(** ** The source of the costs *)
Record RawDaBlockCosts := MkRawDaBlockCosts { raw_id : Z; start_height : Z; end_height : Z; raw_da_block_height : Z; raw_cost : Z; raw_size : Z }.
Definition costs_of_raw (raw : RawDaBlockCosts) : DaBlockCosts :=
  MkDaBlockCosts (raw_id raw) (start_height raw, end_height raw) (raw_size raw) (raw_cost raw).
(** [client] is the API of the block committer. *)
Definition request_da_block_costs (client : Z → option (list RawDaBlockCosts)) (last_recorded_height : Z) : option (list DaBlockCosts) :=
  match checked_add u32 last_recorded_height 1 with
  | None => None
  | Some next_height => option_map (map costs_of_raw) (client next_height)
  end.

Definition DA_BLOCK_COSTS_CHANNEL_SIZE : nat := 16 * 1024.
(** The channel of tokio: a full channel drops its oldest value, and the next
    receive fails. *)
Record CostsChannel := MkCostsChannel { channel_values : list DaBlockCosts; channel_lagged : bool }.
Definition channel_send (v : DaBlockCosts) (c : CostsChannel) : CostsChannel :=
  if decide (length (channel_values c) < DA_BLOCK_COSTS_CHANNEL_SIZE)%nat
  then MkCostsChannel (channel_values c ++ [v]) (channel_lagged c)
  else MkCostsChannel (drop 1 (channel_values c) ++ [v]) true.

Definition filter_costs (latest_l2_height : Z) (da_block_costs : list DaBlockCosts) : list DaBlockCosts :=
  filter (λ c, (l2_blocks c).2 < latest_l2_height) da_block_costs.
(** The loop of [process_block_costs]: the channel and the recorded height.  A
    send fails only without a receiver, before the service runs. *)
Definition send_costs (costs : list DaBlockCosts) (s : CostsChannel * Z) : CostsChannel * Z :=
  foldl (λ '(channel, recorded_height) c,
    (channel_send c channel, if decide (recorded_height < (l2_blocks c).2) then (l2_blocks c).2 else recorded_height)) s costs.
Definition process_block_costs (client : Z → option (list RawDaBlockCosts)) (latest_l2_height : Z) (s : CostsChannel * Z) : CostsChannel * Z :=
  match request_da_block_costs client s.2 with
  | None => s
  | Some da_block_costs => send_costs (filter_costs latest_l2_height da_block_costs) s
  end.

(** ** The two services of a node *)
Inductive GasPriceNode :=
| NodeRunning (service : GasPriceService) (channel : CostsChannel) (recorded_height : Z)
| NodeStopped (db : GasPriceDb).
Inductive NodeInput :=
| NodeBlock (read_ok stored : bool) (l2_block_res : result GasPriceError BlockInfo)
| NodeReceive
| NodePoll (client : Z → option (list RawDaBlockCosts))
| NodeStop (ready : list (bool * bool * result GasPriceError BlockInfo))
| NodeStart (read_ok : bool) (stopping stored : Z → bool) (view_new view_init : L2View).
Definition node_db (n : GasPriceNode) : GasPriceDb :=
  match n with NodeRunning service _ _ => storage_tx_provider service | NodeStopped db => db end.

WHAT YOU NEED TO DO:
Exactly as they appear, print the lines from the one holding "if decide (length" through the final line of the entries, and no others.

ANSWER:
  if decide (length (channel_values c) < DA_BLOCK_COSTS_CHANNEL_SIZE)%nat
  then MkCostsChannel (channel_values c ++ [v]) (channel_lagged c)
  else MkCostsChannel (drop 1 (channel_values c) ++ [v]) true.

Definition filter_costs (latest_l2_height : Z) (da_block_costs : list DaBlockCosts) : list DaBlockCosts :=
  filter (λ c, (l2_blocks c).2 < latest_l2_height) da_block_costs.
(** The loop of [process_block_costs]: the channel and the recorded height.  A
    send fails only without a receiver, before the service runs. *)
Definition send_costs (costs : list DaBlockCosts) (s : CostsChannel * Z) : CostsChannel * Z :=
  foldl (λ '(channel, recorded_height) c,
    (channel_send c channel, if decide (recorded_height < (l2_blocks c).2) then (l2_blocks c).2 else recorded_height)) s costs.
Definition process_block_costs (client : Z → option (list RawDaBlockCosts)) (latest_l2_height : Z) (s : CostsChannel * Z) : CostsChannel * Z :=
  match request_da_block_costs client s.2 with
  | None => s
  | Some da_block_costs => send_costs (filter_costs latest_l2_height da_block_costs) s
  end.

(** ** The two services of a node *)
Inductive GasPriceNode :=
| NodeRunning (service : GasPriceService) (channel : CostsChannel) (recorded_height : Z)
| NodeStopped (db : GasPriceDb).
Inductive NodeInput :=
| NodeBlock (read_ok stored : bool) (l2_block_res : result GasPriceError BlockInfo)
| NodeReceive
| NodePoll (client : Z → option (list RawDaBlockCosts))
| NodeStop (ready : list (bool * bool * result GasPriceError BlockInfo))
| NodeStart (read_ok : bool) (stopping stored : Z → bool) (view_new view_init : L2View).
Definition node_db (n : GasPriceNode) : GasPriceDb :=
  match n with NodeRunning service _ _ => storage_tx_provider service | NodeStopped db => db end.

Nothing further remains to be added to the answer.